%%

(** * raphii.co — the VRTI auto-walk calculator

    A shallow embedding of the numeric core of
    [src/components/vrti/AutoWalkCalculator.tsx]: the smoothing tick
    ([animate]), the speed composition ([baseSpeed],
    [postMultiplierSpeed], [effectiveOffset], [finalSpeed]) and the two
    state handlers [handleOverrideClick] and [handleMultiplierChange].

    The component computes on JavaScript numbers.  The functions are
    written once, over an interface [JsNumber] holding exactly the
    operations the component uses, and read at two instances:

    - [Q], exact rational arithmetic, where the general theorems on the
      speed composition and the tick are proved;
    - [float], IEEE 754 binary64 as JavaScript has it, where the
      functions are evaluated at the concrete inputs the theorems and
      counterexamples name, and where the snap of
      [handleMultiplierChange] is proved for every double.

    [overrideIndex] holds small integers only and is a [Z]. *)

From Stdlib Require Import ZArith QArith Qabs Qminmax Qpower Lqa Lia List Bool.
From Stdlib Require Import Uint63 PrimFloat.
From Stdlib Require Floats.
From Stdlib Require Import Btauto.
From Stdlib Require Ascii String.
Import String.StringSyntax.
Delimit Scope string_scope with string.
Bind Scope string_scope with String.string.
Import ListNotations.

Set Warnings "-inexact-float".

(** ** The operations of a JavaScript number the component uses *)

Class JsNumber (N : Type) : Type := {
  lit      : Q -> N;            (* a decimal literal of the source *)
  add      : N -> N -> N;       (* a + b *)
  sub      : N -> N -> N;       (* a - b *)
  mul      : N -> N -> N;       (* a * b *)
  div      : N -> N -> N;       (* a / b *)
  neg      : N -> N;            (* -a *)
  lt       : N -> N -> bool;    (* a < b *)
  ge       : N -> N -> bool;    (* a >= b *)
  Math_abs : N -> N;
  Math_min : N -> N -> N;
  Math_max : N -> N -> N
}.

Declare Scope js_scope.
Delimit Scope js_scope with js.
Infix "+" := add : js_scope.
Infix "-" := sub : js_scope.
Infix "*" := mul : js_scope.
Infix "/" := div : js_scope.
Notation "- a" := (neg a) : js_scope.
Infix "<?" := lt (at level 70, no associativity) : js_scope.
Infix ">=?" := ge (at level 70, no associativity) : js_scope.

(** ** The component, over any number type *)

Section AutoWalkCalculator.
Context {N : Type} `{JsNumber N}.
Local Open Scope js_scope.

Definition MAX_SPEED : N := lit 10.0.
Definition ANIMATION_SPEED : N := lit 0.01.
Definition MIN_FINAL_SPEED : N := lit 0.1.
Definition TEMP_OFFSET_AMOUNT : N := lit 0.25.
Definition MULTIPLIER_SNAP_THRESHOLD : N := lit 0.08.

Definition presets : list N := [lit 0.25; lit 0.5; lit 0.75; lit 1.0].

(** [overrideIndex >= 0 ? presets[overrideIndex] : null].  [None] is
    [null].  The state only ever holds -1, 0, 1, 2 or 3 (see
    [handleOverrideClick]); for an index above 3 JavaScript reads
    [undefined], which is outside this model, and every theorem on
    [override] is stated for the five indices of the state. *)
Definition override (overrideIndex : Z) : option N :=
  if (overrideIndex >=? 0)%Z
  then nth_error presets (Z.to_nat overrideIndex)
  else None.

(** One frame of [animate]: the function handed to [setCurrentSpeed]. *)
Definition animate (targetSpeed prev : N) : N :=
  let diff := targetSpeed - prev in
  if Math_abs diff <? lit 0.05 then targetSpeed
  else prev + diff * ANIMATION_SPEED.

(** [n] frames with the same [targetSpeed]. *)
Fixpoint animate_n (n : nat) (targetSpeed prev : N) : N :=
  match n with
  | O => prev
  | S k => animate_n k targetSpeed (animate targetSpeed prev)
  end.

Definition baseSpeed (currentSpeed : N) : N :=
  Math_min (currentSpeed / MAX_SPEED) (lit 1).

Definition postMultiplierSpeed
    (currentSpeed targetSpeed multiplier : N) (overrideIndex : Z) : N :=
  match override overrideIndex with
  | Some o =>
      if targetSpeed >=? lit 0.0 then o
      else Math_min (baseSpeed currentSpeed) o
  | None => baseSpeed currentSpeed * multiplier
  end.

(** The offset resolution, as a function of the post-multiplier speed. *)
Definition effectiveOffset (postMultiplier tempOffset : N) : N :=
  if tempOffset <? lit 0 then
    if postMultiplier >=? MIN_FINAL_SPEED
    then Math_max tempOffset (MIN_FINAL_SPEED - postMultiplier)
    else lit 0.0
  else tempOffset.

Definition finalSpeed
    (currentSpeed targetSpeed multiplier : N) (overrideIndex : Z)
    (tempOffset : N) : N :=
  let pm := postMultiplierSpeed currentSpeed targetSpeed multiplier
                                overrideIndex in
  Math_max (lit 0) (Math_min (lit 1) (pm + effectiveOffset pm tempOffset)).
Lemma empty_title_and_tags_present_witness :
  let c := render_args {| title := ""; emoji_url := ""; emoji_name := "grin";
                          tags := [""]; url := "" |} "grin.png" "<html></html>" in
  raw_html_includes_title c = true /\ raw_html_includes_tags c = true.
Proof.
  split.
  - apply (proj1 (empty_title_and_tags_present
                    {| title := ""; emoji_url := ""; emoji_name := "grin";
                       tags := [""]; url := "" |} "grin.png" "<html></html>")).
    reflexivity.
  - apply (proj2 (empty_title_and_tags_present
                    {| title := ""; emoji_url := ""; emoji_name := "grin";
                       tags := [""]; url := "" |} "grin.png" "<html></html>")).
    repeat constructor.
Defined.

(** ** base64 and the cover page *)

Lemma byte_value_range (c : ascii) : (0 <= byte_value c < 256)%Z.
Proof.
  unfold byte_value, code. pose proof (N_ascii_bounded c). lia.
Qed.

Lemma byte_of_value (c : ascii) : byte_of (byte_value c) = c.
Proof.
  unfold byte_of, byte_value, code. rewrite N2Z.id. apply ascii_N_embedding.
Qed.

Lemma b64_char_spec (i : Z) :
  (0 <= i < 64)%Z ->
  b64_index (b64_char i) = i /\ ascii_eqb (b64_char i) "=" = false.
Proof.
  intros Hi.
  assert (Hall : forallb (fun k => (b64_index (b64_char (Z.of_nat k)) =? Z.of_nat k)%Z
                                   && negb (ascii_eqb (b64_char (Z.of_nat k)) "="))
                         (seq 0 64) = true) by (vm_compute; reflexivity).
  rewrite forallb_forall in Hall.
  assert (Hin : In (Z.to_nat i) (seq 0 64)) by (apply in_seq; lia).
  specialize (Hall _ Hin). rewrite Z2Nat.id in Hall by lia.
  apply andb_true_iff in Hall as [H1 H2].
  apply Z.eqb_eq in H1. apply negb_true_iff in H2. auto.
Qed.

Lemma sextets_range (n : Z) :
  (0 <= n < 16777216)%Z ->
  (0 <= n / 262144 < 64 /\ 0 <= n / 4096 mod 64 < 64
   /\ 0 <= n / 64 mod 64 < 64 /\ 0 <= n mod 64 < 64)%Z.
Proof. intros Hn. Z.div_mod_to_equations. lia. Qed.

Lemma sextets_number (n : Z) :
  (0 <= n < 16777216)%Z ->
  (((n / 262144 * 64 + n / 4096 mod 64) * 64 + n / 64 mod 64) * 64 + n mod 64 = n)%Z.
Proof. intros Hn. Z.div_mod_to_equations. lia. Qed.

Lemma three_bytes (a b c : Z) :
  (0 <= a < 256 -> 0 <= b < 256 -> 0 <= c < 256 ->
   let n := a * 65536 + b * 256 + c in
   0 <= n < 16777216 /\ n / 65536 = a /\ n / 256 mod 256 = b /\ n mod 256 = c)%Z.
Proof. intros Ha Hb Hc n. subst n. Z.div_mod_to_equations. lia. Qed.

Lemma b64decode_group (n : Z) (c3 c4 : ascii) (rest : list ascii) :
  (0 <= n < 16777216)%Z ->
  b64decode (b64_char (n / 262144) :: b64_char (n / 4096 mod 64) :: c3 :: c4 :: rest)
  = let m := (((n / 262144 * 64 + n / 4096 mod 64) * 64 + b64_index c3) * 64
              + b64_index c4)%Z in
    if ascii_eqb c3 "=" then [byte_of (m / 65536)]
    else if ascii_eqb c4 "=" then [byte_of (m / 65536); byte_of (m / 256 mod 256)]
    else byte_of (m / 65536) :: byte_of (m / 256 mod 256) :: byte_of (m mod 256)
         :: b64decode rest.
Proof.
  intros Hn. destruct (sextets_range n Hn) as (H1 & H2 & _).
  cbn [b64decode].
  rewrite (proj1 (b64_char_spec _ H1)), (proj1 (b64_char_spec _ H2)). reflexivity.
Qed.

Lemma b64_roundtrip_le (k : nat) :
  forall l, length l <= k -> b64decode (b64encode l) = l.
Proof.
  induction k as [k IH] using lt_wf_ind. intros l Hk.
  destruct l as [|a [|b [|c l]]]; [reflexivity| | |].
  - pose proof (byte_value_range a) as Ha.
    destruct (three_bytes (byte_value a) 0 0 Ha) as (Hn & Hb1 & _); [lia..|].
    rewrite !Z.mul_0_l, !Z.add_0_r in Hn, Hb1.
    cbn [b64encode]. rewrite b64decode_group by exact Hn.
    change (ascii_eqb "=" "=") with true. cbv zeta. cbv iota.
    change (b64_index "=") with 0%Z. rewrite !Z.add_0_r.
    replace ((byte_value a * 65536 / 262144 * 64 + byte_value a * 65536 / 4096 mod 64)
             * 64 * 64)%Z with (byte_value a * 65536)%Z
      by (Z.div_mod_to_equations; lia).
    rewrite Hb1, byte_of_value. reflexivity.
  - pose proof (byte_value_range a) as Ha. pose proof (byte_value_range b) as Hb.
    destruct (three_bytes (byte_value a) (byte_value b) 0 Ha Hb)
      as (Hn & Hb1 & Hb2 & _); [lia|].
    rewrite !Z.add_0_r in Hn, Hb1, Hb2.
    destruct (sextets_range _ Hn) as (_ & _ & H3 & _).
    cbn [b64encode]. rewrite b64decode_group by exact Hn.
    rewrite (proj2 (b64_char_spec _ H3)), (proj1 (b64_char_spec _ H3)).
    change (ascii_eqb "=" "=") with true. cbv zeta. cbv iota.
    change (b64_index "=") with 0%Z. rewrite Z.add_0_r.
    set (n := (byte_value a * 65536 + byte_value b * 256)%Z) in *.
    replace (((n / 262144 * 64 + n / 4096 mod 64) * 64 + n / 64 mod 64) * 64)%Z with n
      by (subst n; Z.div_mod_to_equations; lia).
    rewrite Hb1, Hb2, !byte_of_value. reflexivity.
  - pose proof (byte_value_range a) as Ha. pose proof (byte_value_range b) as Hb.
    pose proof (byte_value_range c) as Hc.
    destruct (three_bytes (byte_value a) (byte_value b) (byte_value c) Ha Hb Hc)
      as (Hn & Hb1 & Hb2 & Hb3).
    destruct (sextets_range _ Hn) as (_ & _ & H3 & H4).
    cbn [b64encode]. rewrite b64decode_group by exact Hn.
    rewrite (proj2 (b64_char_spec _ H3)), (proj1 (b64_char_spec _ H3)).
    rewrite (proj2 (b64_char_spec _ H4)), (proj1 (b64_char_spec _ H4)).
    cbv zeta. cbv iota. rewrite (sextets_number _ Hn).
    rewrite Hb1, Hb2, Hb3, !byte_of_value.
    rewrite (IH (length l)); [reflexivity| |reflexivity]. simpl in Hk. lia.
Qed.

Lemma b64_roundtrip (l : list ascii) : b64decode (b64encode l) = l.
Proof. apply (b64_roundtrip_le (length l)). reflexivity. Qed.

Lemma image_to_data_url_read (p : Path) (w : world) :
  image_to_data_url p w
  = match fs w !! fspath p with
    | Some f => (w, Ok ("data:image/" ++ skipn 1 (suffix p) ++ ";base64,"
                        ++ b64encode (content f)))
    | None => (w, Raise FileNotFoundError)
    end.
Proof.
  unfold image_to_data_url, read, mbind, M_bind, mret, M_ret.
  destruct (fs w !! fspath p); [|reflexivity].
  rewrite <- !app_assoc. reflexivity.
Qed.

Lemma app_inv_prefixes {A} (a b c x y : list A) :
  a ++ b ++ c ++ x = a ++ b ++ c ++ y -> x = y.
Proof. intros Heq. repeat apply app_inv_head in Heq. exact Heq. Qed.

(** X19. The data URL of an image loses nothing: when the same path gives
    the same data URL in two build directories, the image files hold the
    same bytes. A missing image raises FileNotFoundError. *)
Theorem data_url_determines_image (p : Path) (w1 w2 : world) (u : list ascii) :
  snd (image_to_data_url p w1) = Ok u ->
  snd (image_to_data_url p w2) = Ok u ->
  same_content w1 w2 (fspath p)
  /\ (forall w, fs w !! fspath p = None ->
                image_to_data_url p w = (w, Raise FileNotFoundError)).
Proof.
  rewrite !image_to_data_url_read. unfold same_content.
  intros Hu1 Hu2. split.
  - destruct (fs w1 !! fspath p) as [f1|]; [|discriminate].
    destruct (fs w2 !! fspath p) as [f2|]; [|discriminate].
    cbn [snd] in Hu1, Hu2. injection Hu1 as Hu1. injection Hu2 as Hu2.
    rewrite <- Hu2 in Hu1.
    apply (app_inv_prefixes "data:image/" (skipn 1 (suffix p)) ";base64,") in Hu1.
    apply (f_equal b64decode) in Hu1. rewrite !b64_roundtrip in Hu1.
    simpl. rewrite Hu1. reflexivity.
  - intros w Hw. rewrite image_to_data_url_read, Hw. reflexivity.
Qed.

Lemma data_url_determines_image_witness :
  same_content with_texture
    {| fs := fs with_texture; clock := 5; sent := [] |} "images/paper-fibers.png"
  /\ (forall w, fs w !! fspath (mkPath "images/paper-fibers.png") = None ->
                image_to_data_url (mkPath "images/paper-fibers.png") w
                = (w, Raise FileNotFoundError)).
Proof.
  apply (data_url_determines_image (mkPath "images/paper-fibers.png") with_texture
           {| fs := fs with_texture; clock := 5; sent := [] |}
           "data:image/png;base64,UE5H");
    vm_compute; reflexivity.
Defined.

(** X20. The cover page is the cover template applied to the data URL of
    the texture [images/paper-fibers.png], the title of the collection and
    the direction [ltr]; it is written to the first target and no other
    file changes. The texture is read before the target is opened: when it
    is missing, FileNotFoundError is raised and nothing is written. *)
Theorem write_cover_html_effect `{CoverTemplate} (ev : env) (book : Book)
    (tgts : list (list ascii)) (w : world) :
  (fs w !! "images/paper-fibers.png" = None ->
   write_cover_html ev book tgts w = (w, Raise FileNotFoundError))
  /\ (forall f t rest,
        fs w !! "images/paper-fibers.png" = Some f -> tgts = t :: rest ->
        io_fault ev t = None ->
        exists w',
          write_cover_html ev book tgts w = (w', Ok tt)
          /\ content <$> fs w' !! t
             = Some (cover_template_render
                       {| background_texture :=
                            "data:image/png;base64," ++ b64encode (content f);
                          cover_title := book_title book;
                          text_direction := "ltr" |})
          /\ (forall q, q <> t -> fs w' !! q = fs w !! q)
          /\ sent w' = sent w).
Proof.
  assert (Hstart : forall k : list ascii -> M unit,
             (image_to_data_url (mkPath "images/paper-fibers.png") ≫= k) w
             = match fs w !! "images/paper-fibers.png" with
               | Some f => k ("data:image/png;base64," ++ b64encode (content f)) w
               | None => (w, Raise FileNotFoundError)
               end).
  { intros k. unfold mbind, M_bind. rewrite image_to_data_url_read.
    change (fspath (mkPath "images/paper-fibers.png")) with "images/paper-fibers.png".
    destruct (fs w !! "images/paper-fibers.png"); reflexivity. }
  unfold write_cover_html. rewrite Hstart. split.
  - intros ->. reflexivity.
  - intros f t rest -> -> Hio.
    unfold lift, first_target, mbind, M_bind, open_w, write, set_file.
    rewrite !Hio. eexists. split; [reflexivity|]. simpl.
    split; [rewrite lookup_insert_eq; reflexivity|]. split; [|reflexivity].
    intros q Hq. rewrite !lookup_insert_ne by congruence. reflexivity.
Qed.

Lemma write_cover_html_effect_witness :
  exists w',
    write_cover_html (H := title_over_texture) quiet_env reading_list
      ["build/cover.html"] with_texture = (w', Ok tt)
    /\ content <$> fs w' !! "build/cover.html"
       = Some (cover_template_render (CoverTemplate := title_over_texture)
                 {| background_texture := "data:image/png;base64," ++ b64encode "PNG";
                    cover_title := book_title reading_list;
                    text_direction := "ltr" |})
    /\ (forall q, q <> "build/cover.html" -> fs w' !! q = fs with_texture !! q)
    /\ sent w' = sent with_texture.
Proof.
  apply (proj2 (write_cover_html_effect (H := title_over_texture) quiet_env reading_list
                  ["build/cover.html"] with_texture)
           {| content := "PNG"; mtime := 0 |} "build/cover.html" []);
    reflexivity.
Defined.
(** The same server and a benchmark of 60 seconds: the timeout falls
    before the deadline. *)
Definition patient_options : BenchmarkOptions.t :=
  {| BenchmarkOptions.url := "http://localhost:8080/health";
     BenchmarkOptions.method := "GET";
     BenchmarkOptions.duration := 60;
     BenchmarkOptions.connections := 2;
     BenchmarkOptions.headers := None;
     BenchmarkOptions.body := None |}.

Definition crowded_world : World :=
  Eval vm_compute in
    match benchmark hung_clock demo_URL demo_request_ok patient_options
            hung_events with
    | Some w => w
    | None => initial
    end.



(** A clock that does not advance while the executor runs. *)
Definition frozen_clock (n : nat) : Z := 5000.

Definition zero_duration_options : BenchmarkOptions.t :=
  {| BenchmarkOptions.url := "http://localhost:8080/health";
     BenchmarkOptions.method := "GET";
     BenchmarkOptions.duration := 0;
     BenchmarkOptions.connections := 1;
     BenchmarkOptions.headers := None;
     BenchmarkOptions.body := None |}.

Definition zero_connections_options : BenchmarkOptions.t :=
  {| BenchmarkOptions.url := "http://localhost:8080/health";
     BenchmarkOptions.method := "GET";
     BenchmarkOptions.duration := 5;
     BenchmarkOptions.connections := 0;
     BenchmarkOptions.headers := None;
     BenchmarkOptions.body := None |}.

(** A string [new URL] refuses: it has no scheme. *)
Definition malformed_options : BenchmarkOptions.t :=
  {| BenchmarkOptions.url := "not a url";
     BenchmarkOptions.method := "GET";
     BenchmarkOptions.duration := 3;
     BenchmarkOptions.connections := 2;
     BenchmarkOptions.headers := None;
     BenchmarkOptions.body := None |}.

(** Options with a well-formed URL that [http.request] refuses: the
    name of the header is no HTTP token. *)
Definition unsendable_options : BenchmarkOptions.t :=
  {| BenchmarkOptions.url := "http://localhost:8080/health";
     BenchmarkOptions.method := "GET";
     BenchmarkOptions.duration := 3;
     BenchmarkOptions.connections := 2;
     BenchmarkOptions.headers := Some [("Content Type", "text/plain")]%string;
     BenchmarkOptions.body := None |}.

Definition unsendable_world : World :=
  Eval vm_compute in
    runHttpBenchmark demo_clock demo_URL demo_request_ok unsendable_options.

(** ** Further vocabulary: counting outcomes, ordering numbers *)

(** The callback counts as a success (line 213). *)
Definition is_success (e : Event) : bool :=
  match e with
  | ResponseEnd _ statusCode => status_ok statusCode
  | _ => false
  end.

Definition success_count (events : list Event) : nat :=
  length (filter is_success events).

(** The callback counts as a failure: a response with another status
    code or none, an 'error' or a 'timeout'. *)
Definition is_failure (e : Event) : bool :=
  is_callback e && negb (is_success e).

Definition failure_count (events : list Event) : nat :=
  length (filter is_failure events).

(** The callbacks [done], the first of the events [events], completed
    the run: they left the state [w] with the promise fulfilled with
    [r], and the promise was pending before the last of them. *)
Definition completed_by (clock : nat -> Z) (URL : string -> option URLRecord.t)
    (request_ok : bool -> RequestOptions.t -> bool)
    (options : BenchmarkOptions.t) (events done : list Event) (w : World)
    (r : BenchmarkResult.t) : Prop :=
  (exists late : list Event, events = done ++ late) /\
  benchmark clock URL request_ok options done = Some w /\
  promise w = Fulfilled r /\
  forall (before : list Event) (e : Event),
    done = before ++ [e] ->
    exists w0 : World,
      benchmark clock URL request_ok options before = Some w0 /\
      promise w0 = Pending.

(** Every open request took its [reqStart] from a clock read that has
    been made. *)
Definition started_before (clock : nat -> Z) (w : World) : Prop :=
  Forall (fun req =>
            exists j : nat, (j < clock_reads w)%nat /\ req_start req = clock j)
         (in_flight w).

(** The reports made so far were computed from the clock reads [js],
    latest first. *)
Definition reported_at (clock : nat -> Z) (options : BenchmarkOptions.t)
    (startTime : Z) (js : list nat) (w : World) : Prop :=
  reported w = map (fun j => progress_value options startTime (clock j)) js /\
  StronglySorted (fun later earlier : nat => (earlier < later)%nat) js /\
  Forall (fun j => (0 < j < clock_reads w)%nat) js.

(** [a <= b] on numbers, which holds of finite numbers only. *)
Definition number_le (a b : number) : Prop :=
  match a, b with
  | Fin x, Fin y => (x <= y)%Q
  | _, _ => False
  end.

(** A finite number between 0 and 100. *)
Definition percentage (x : number) : Prop :=
  match x with
  | Fin q => (0 <= q)%Q /\ (q <= 100)%Q
  | _ => False
  end.


(** [(now - startTime) / (duration * 1000) * 100], for a duration that
    is not 0. *)
Definition elapsed_percent (options : BenchmarkOptions.t) (startTime now : Z)
  : Q :=
  (inject_Z (now - startTime)
   / inject_Z (BenchmarkOptions.duration options * 1000) * 100)%Q.

(** ** The extension around the engine *)

(** What a webview panel shows: the template that produced its HTML
    and the values the template was applied to ([getLoadingHtml],
    [getResultsHtml], [getCompareHtml], [getErrorHtml]). *)
Inductive View : Type :=
| LoadingView (options : BenchmarkOptions.t)
| ResultsView (result : BenchmarkResult.t)
| CompareView (r1 r2 : BenchmarkResult.t)
| ErrorView (message : string).
(** * Webhook job scheduler: the job runner

    A shallow embedding of [JobRunnerService] (job-runner.service.ts) and of
    the [JobEntity] rows it works on (job.entity.ts).

    What is modelled and how:
    - the job table is a list of rows, looked up by primary key; a store
      call and the synchronous code around it are one step;
    - the two registries [timers] and [cronJobs] are finite maps from a
      string key to a handle; the handle stands for the object returned by
      [setTimeout] / [cron.schedule];
    - Node's pending timeouts and node-cron's started tasks are two finite
      maps from handles to what they will run; only [clearTimeout], [stop]
      and the firing of a timeout remove from them, deleting a registry
      entry does not;
    - a queued function is always [() => this.execute(job.id)], so a task is
      represented by the job id it executes;
    - [execute] awaits the HTTP call in its middle: it is split at that
      await into [execute_begin] and [execute_finish], and the promise chains
      that were started and have not reached [finally] yet are kept in
      [inflight];
    - [Date.now()], the HTTP outcome and [Math.floor(Math.random() * base)]
      are inputs of the functions that read them;
    - [attempt_count] is a natural number (the column is only ever written
      with 0 or with its successor), times and delays are integers in
      milliseconds; a date string that does not parse is not modelled;
    - the logger is write-only and is left out; the request-shaping columns
      (target, headers, params, payload, body) only feed the axios
      configuration and are left out as well. *)

From Stdlib Require Import ZArith Ascii String List Bool Lia.
From stdpp Require Import base gmap strings list pretty.
(** The tables of [dbOneBusy] after its booking was cancelled. *)
Definition dbCancelled : DB :=
  mkDB [haircut] [hoursMonday] [barberA]
       [bookingOf "booking-1" "barber-A" (at_ 10 0) (at_ 10 30) cancelled].

(** A request made at 08:00 for 09:00 with barber A. *)
Definition createAtNine : BookingService.CreateBookingRequest :=
  BookingService.mkCreateBookingRequest "store-1" (Some "barber-A") "service-1"
    (ValidDate (at_ 9 0)) "customer" "contact" line None.

(** The same request without a barber. *)
Definition createAtNineAnyBarber : BookingService.CreateBookingRequest :=
  BookingService.mkCreateBookingRequest "store-1" None "service-1"
    (ValidDate (at_ 9 0)) "customer" "contact" line None.

Definition requestAtNine : BookingConflictCheck :=
  mkBookingConflictCheck "store-1" (Some "barber-A") "service-1"
    (at_ 9 0) (at_ 9 30) None.

(** Barber A with two bookings in a row, 10:00-10:30 and 10:30-11:00. *)
Definition dbTwoBookings : DB :=
  mkDB [haircut] [hoursMonday] [barberA]
       [bookingOf "booking-1" "barber-A" (at_ 10 0) (at_ 10 30) confirmed;
        bookingAfter].

(** Moving "booking-1" to 11:00. *)
Definition updateToEleven : BookingService.UpdateBookingRequest :=
  BookingService.mkUpdateBookingRequest "booking-1" None None
    (Some (ValidDate (at_ 11 0))) None None None None.

(** Requests whose start time is an [Invalid Date], as
    [new Date(`${body.date}T${startTimeStr}:00`)] gives for a body without
    [date]. *)
Definition createInvalidDate : BookingService.CreateBookingRequest :=
  BookingService.mkCreateBookingRequest "store-1" (Some "barber-A") "service-1"
    InvalidDate "customer" "contact" email None.

Definition createInvalidDateAnyBarber : BookingService.CreateBookingRequest :=
  BookingService.mkCreateBookingRequest "store-1" None "service-1"
    InvalidDate "customer" "contact" email None.

Definition updateInvalidDate : BookingService.UpdateBookingRequest :=
  BookingService.mkUpdateBookingRequest "booking-1" None None
    (Some InvalidDate) None None None None.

%%

> _THE TASK_: Locate the lines above that hold the word "then". Show every one of them.

> _EXERCISE ANSWER_:
  then nth_error presets (Z.to_nat overrideIndex)
  if Math_abs diff <? lit 0.05 then targetSpeed
      if targetSpeed >=? lit 0.0 then o
  if tempOffset <? lit 0 then
    then Math_max tempOffset (MIN_FINAL_SPEED - postMultiplier)
    if ascii_eqb c3 "=" then [byte_of (m / 65536)]
    else if ascii_eqb c4 "=" then [byte_of (m / 65536); byte_of (m / 256 mod 256)]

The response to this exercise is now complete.